Low dose rate irradiations that simulate radioactive fallout after a nuclear explosion were performed using a combination of our modified XRAD 320 machine³³ and the VADER³¹, which delivers a photon dose rate of 0.1–1.0 Gy/day. Blood sample aliquots were housed in a customized plastic incubator³³, which was placed into the irradiation chamber. Dosimetry was performed daily using a calibrated 10 × 6–6 ion chamber (Radcal, Monrovia, CA).

Before irradiations, we dilute whole blood in RPMI in 1:4 ratio. After that, we transfer 150 µl (30 µl blood + 120 µl RPMI) of diluted blood into plates, centrifuge it and replace 120 µl of old RPMI with 270 µl of fresh PB-max. After each type of irradiation, the diluted blood aliquots were transferred into 96 well plates, and processed for DCA and CBMN assays using the RABiT-II automatic scoring system^8,9,10. Imaging-based identification of dicentric chromosomes or micronuclei was implemented using a BioTek Cytation Cell Imaging Multi-Mode Reader (with 20× objective) and analyzed using a custom software, FluorQuant v.6.1 (micronucleus assay) and FluorQuantDic v.4 (dicentric assay), written in Visual C++ using the OpenCV computer vision libraries (Version 3.1, http://www.opencv.org).

Data set

The main variables in the resulting data set were: The yield of dicentric chromosomes per monocentric chromosome (Yield). The yield of micronuclei per binucleated cell (Mi_BN). Sex, coded as a binary variable with 0 = males and 1 = females. Race, coded as a categorical variable with 0 = unreported; 1 = African American; 2 = Asian; 3 = White; 4 = Mixed. Ethnicity, coded as a categorical variable with 0 = unreported; 1 = Hispanic/Latino; 2 = non-Hispanic/Latino. The radiation dose (Dose, in Gy), which was eventually treated as the target variable to be predicted by the ML model using the variables listed above as predictors. The data set consisted of 1349 blood sample aliquots from 155 donors³².
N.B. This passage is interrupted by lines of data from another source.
(** X4. Requests of a run of [generate] of [part_001] that passes its
    guard: exactly one request to the text chat, the scriptwriter's
    prompt of the story, comes first; every later request goes to the
    image chat; there is one per slide shown, and at most one more (for
    the panel that failed); when the run throws, every image request has
    produced its slide; no image request is sent when no script was
    parsed, and never more than the script has panels. *)
Theorem pipeline_requests :
  forall (host : Host) (textChat : TextChat) (imageChat : StreamingChat)
         (story : jsstring) (s : State),
  trim story <> [] ->
  let prompt := Part001.scriptwriterPrompt story in
  let run := Part001.generate host (Some textChat) (Some imageChat) story s in
  exists reqs,
    sent (snd run) = sent s ++ (the_textChat, prompt) :: reqs
    /\ Forall (fun q => fst q = the_imageChat) reqs
    /\ List.length (slideshow (dom (snd run))) <= List.length reqs
       <= List.length (slideshow (dom (snd run))) + 1
    /\ (forall e, fst run = Throw e ->
          List.length reqs = List.length (slideshow (dom (snd run))))
    /\ match script_of (textChat (sent s) prompt) with
       | inl _ => reqs = []
       | inr script => List.length reqs <= List.length (panels_of script)
       end.
Proof.
  intros host textChat imageChat story s Hs prompt run.
  pose proof (generate_run host textChat imageChat story s Hs) as R. cbv zeta in R.
  fold prompt in R. fold run in R.
  destruct (script_of (textChat (sent s) prompt)) as [e|script].
  - rewrite R. exists []. unfold finished, cleared. page_simpl.
    repeat split; auto; try discriminate. cbn. lia.
  - destruct R as [[Hp R]|[[Hp R]|R]].
    + rewrite R. exists []. unfold finished, cleared. page_simpl.
      repeat split; auto; try discriminate; cbn; lia.
    + rewrite R. exists []. unfold finished, cleared. page_simpl.
      repeat split; auto; cbn; lia.
    + match type of R with
      | _ = match Part001.for_panels _ _ _ ?els 0 ?s2 with _ => _ end =>
          pose proof (for_panels_requests host imageChat script els 0 s2) as Q
      end.
      cbv zeta in Q. destruct Q as (reqs & slides & Q1 & Q2 & Q3 & Q4 & Q5 & Q6 & _).
      exists reqs. rewrite R.
      destruct (Part001.for_panels host imageChat script (panels_of script) 0 _)
        as [[u|e] s3]; cbn [fst snd] in *; unfold finished, cleared in *; page_simpl;
        rewrite Q1, Q3, <- app_assoc; cbn [app];
        (split; [reflexivity|split; [exact Q2|split; [exact Q4|split; [|exact Q5]]]]).
      * discriminate.
      * intros e' He. apply (Q6 e). reflexivity.
Qed.

(** X4, witness: a script of three panels, the second of which gets no image. *)
Lemma pipeline_requests_witness :
  exists reqs,
    sent (snd (Part001.generate sample_host (Some (answers three_panels))
                 (Some first_image_only) (lit "A cat naps.") fresh_page))
    = (the_textChat, Part001.scriptwriterPrompt (lit "A cat naps.")) :: reqs
    /\ List.length reqs <= 3.
Proof.
  destruct (pipeline_requests sample_host (answers three_panels) first_image_only
              (lit "A cat naps.") fresh_page ltac:(vm_compute; discriminate))
    as (reqs & H1 & _ & _ & _ & H2).
  exists reqs. split; [exact H1|exact H2].
Defined.

(** X5. A run of [generate] of [part_001] that returns with the error
    region hidden has rendered the whole script: the reply of the text
    chat was parsed to a script, the slideshow has one slide per panel of
    that script, in order, each with the rendered text of its panel as
    caption, and one image request was sent per panel, with the prompt of
    that panel. A comic that stops before its last panel always comes
    with an error message or an exception. *)
Theorem no_silent_partial_comic :
  forall (host : Host) (textChat : TextChat) (imageChat : StreamingChat)
         (story : jsstring) (s : State),
  trim story <> [] ->
  let prompt := Part001.scriptwriterPrompt story in
  let run := Part001.generate host (Some textChat) (Some imageChat) story s in
  fst run = Normal tt ->
  error_hidden (dom (snd run)) = true ->
  exists script reqs,
    script_of (textChat (sent s) prompt) = inr script
    /\ Forall2 (fun panel slide =>
                  exists t, get_prop (Value panel) (lit "text") = Normal (Value (JString t))
                            /\ slide_caption slide = marked_parse host t)
               (panels_of script) (slideshow (dom (snd run)))
    /\ sent (snd run) = sent s ++ (the_textChat, prompt) :: reqs
    /\ Forall2 (fun panel q =>
                  Part001.imagePrompt host script panel = Normal (snd q)
                  /\ fst q = the_imageChat)
               (panels_of script) reqs.
Proof.
  intros host textChat imageChat story s Hs prompt run Hr Hh.
  pose proof (generate_run host textChat imageChat story s Hs) as R. cbv zeta in R.
  fold prompt in R. fold run in R.
  destruct (script_of (textChat (sent s) prompt)) as [e|script].
  - rewrite R in Hh. unfold finished, cleared in Hh. page_simpl. discriminate.
  - exists script.
    destruct R as [[Hp R]|[[Hp R]|R]].
    + exists []. rewrite R, Hp. unfold finished, cleared. page_simpl.
      repeat split; auto; constructor.
    + rewrite R in Hr. discriminate.
    + match type of R with
      | _ = match Part001.for_panels _ _ _ ?els 0 ?s2 with _ => _ end =>
          pose proof (for_panels_requests host imageChat script els 0 s2) as Q
      end.
      cbv zeta in Q. destruct Q as (reqs0 & slides0 & _ & _ & _ & _ & _ & _ & Q7).
      rewrite R in Hr, Hh. rewrite R.
      destruct (Part001.for_panels host imageChat script (panels_of script) 0 _)
        as [[[]|e] s3] eqn:Hfp; cbn [fst snd] in *; [|discriminate].
      unfold finished in Hh. page_simpl.
      specialize (Q7 eq_refl eq_refl Hh).
      destruct (rendered_captions host imageChat script (panels_of script) 0 _ s3 Q7)
        as (slides & reqs & C1 & C2 & C3 & C4).
      exists reqs. unfold finished, cleared in *. page_simpl.
      rewrite C1, C3, <- app_assoc. cbn [app].
      repeat split; assumption.
Qed.

(** X5, witness: a script of three panels, each of which gets an image. *)
Lemma no_silent_partial_comic_witness :
  List.length (slideshow (dom (snd (Part001.generate sample_host
                                      (Some (answers three_panels))
                                      (Some (always [two_pairs]))
                                      (lit "A cat naps.") fresh_page)))) = 3.
Proof.
  destruct (no_silent_partial_comic sample_host (answers three_panels) (always [two_pairs])
              (lit "A cat naps.") fresh_page
              ltac:(vm_compute; discriminate) ltac:(vm_compute; reflexivity)
              ltac:(vm_compute; reflexivity))
    as (script & reqs & H1 & H2 & _).
  vm_compute in H1. injection H1 as <-.
  apply Forall2_length in H2. rewrite <- H2. reflexivity.
Defined.

(** X6. The page after a run of [generate] of [part_001] that passes its
    guard. The slideshow region is hidden exactly when it holds no slide.
    When the run returns, the story field is enabled and focused and the
    status line is hidden and empty. When an exception leaves the run, it
    is a [TypeError]; the story field stays disabled, the status line
    stays shown, the error region is hidden and empty, and the story has
    been echoed and removed from the field. *)
Theorem pipeline_page_after_a_run :
  forall (host : Host) (textChat : TextChat) (imageChat : StreamingChat)
         (story : jsstring) (s : State),
  trim story <> [] ->
  let run := Part001.generate host (Some textChat) (Some imageChat) story s in
  let d := dom (snd run) in
  (slideshow_hidden d = true <-> slideshow d = [])
  /\ match fst run with
     | Normal _ =>
         userInput_disabled d = false
         /\ userInput_focused d = true
         /\ status_hidden d = true
         /\ status_textContent d = []
     | Throw e =>
         (exists w, e = TypeError w)
         /\ userInput_disabled d = true
         /\ userInput_focused d = userInput_focused (dom s)
         /\ status_hidden d = false
         /\ error_hidden d = true
         /\ error_innerHTML d = []
         /\ userInput_value d = []
         /\ modelOutput d = [marked_parse host story]
     end.
Proof.
  intros host textChat imageChat story s Hs run d. subst d.
  pose proof (generate_run host textChat imageChat story s Hs) as R. cbv zeta in R.
  fold run in R.
  destruct (script_of (textChat (sent s) (Part001.scriptwriterPrompt story))) as [e|script].
  - rewrite R. unfold finished, cleared. page_simpl. repeat split; auto.
  - destruct R as [[Hp R]|[[Hp R]|R]].
    + rewrite R. unfold finished, cleared. page_simpl. repeat split; auto.
    + rewrite R. unfold finished, cleared. page_simpl. repeat split; auto.
      eexists; reflexivity.
    + match type of R with
      | _ = match Part001.for_panels _ _ _ ?els 0 ?s2 with _ => _ end =>
          pose proof (for_panels_requests host imageChat script els 0 s2) as Q;
          pose proof (for_panels_page host imageChat script els 0 s2) as P
      end.
      cbv zeta in Q, P.
      destruct Q as (reqs & slides & _ & _ & _ & _ & _ & Q6 & _).
      destruct P as (P1 & P2 & P3 & P4 & P5 & P6 & P7).
      rewrite R.
      destruct (Part001.for_panels host imageChat script (panels_of script) 0 _)
        as [[u|e] s3]; cbn [fst snd] in *; unfold finished, cleared in *; page_simpl.
      * split; [apply P6; split; reflexivity|]. repeat split; reflexivity.
      * destruct (Q6 e eq_refl) as (_ & E1 & E2).
        split; [apply P6; split; reflexivity|].
        split; [apply (P7 e); reflexivity|].
        rewrite P1, P2, P3, P4, E1, E2. repeat split; try reflexivity.
        apply P5. reflexivity.
Qed.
The radiation dose rate was converted into ordinal categories (Dose_rate_category) as follows: 0 = very low dose rate (approximately 0.08 Gy/day, with dose delivered over 48 h) using our custom-built VADER irradiator³¹; 1 = 1 Gy/min; 2 = 1 Gy/s; 3 = approximately 600 Gy/s (3 Gy in 2 electron pulses or 8 Gy in 3 pulses with 5.6 ms between pulses); 4 = single 5 µsec electron pulse. By default, we did not include Dose_rate_category in the set of predictor variables to train ML algorithms for dose reconstruction because: (1) dose rate information would not be available in a realistic mass casualty biodosimetry scenario; (2) we were interested to investigate whether or not the proposed approach of combining DCA with CBMN data by ML would be able to decently reconstruct radiation doses even when dose rate is unknown and can vary over a very wide range. However, to assess the potential effect of dose rate on ML model predictions, we also fitted a model version where Dose_rate_category was included in the predictor set. In this case, unexposed samples (with Dose = 0 Gy) were randomly assigned to any of the dose rate categories from 0 to 4.

Data pre-processing

The data set, composed of DCA and CBMN data for each aliquot of blood from each donor for each irradiation condition and replicate, was imported for analysis using the R 4.2.0³⁴ programming language. Blood sample aliquots with < 20 binucleated cells (BN) or < 20 monocentric chromosomes (MC) were removed because these samples were likely to produce unreliable DCA or CBMN data due to low numbers of counted events. The number of retained samples in this data set was 1122, provided in Supplementary_File_1 online. Summary statistics for these samples, split into training and testing halves, are shown in Table 1. Among the 1122 samples retained for analysis, 145 received 0 Gy, 541 received 3 Gy, 6 received 4 Gy, and 430 received 8 Gy. The initial number of samples was 1349, so approximately 17% of the samples were excluded from analysis.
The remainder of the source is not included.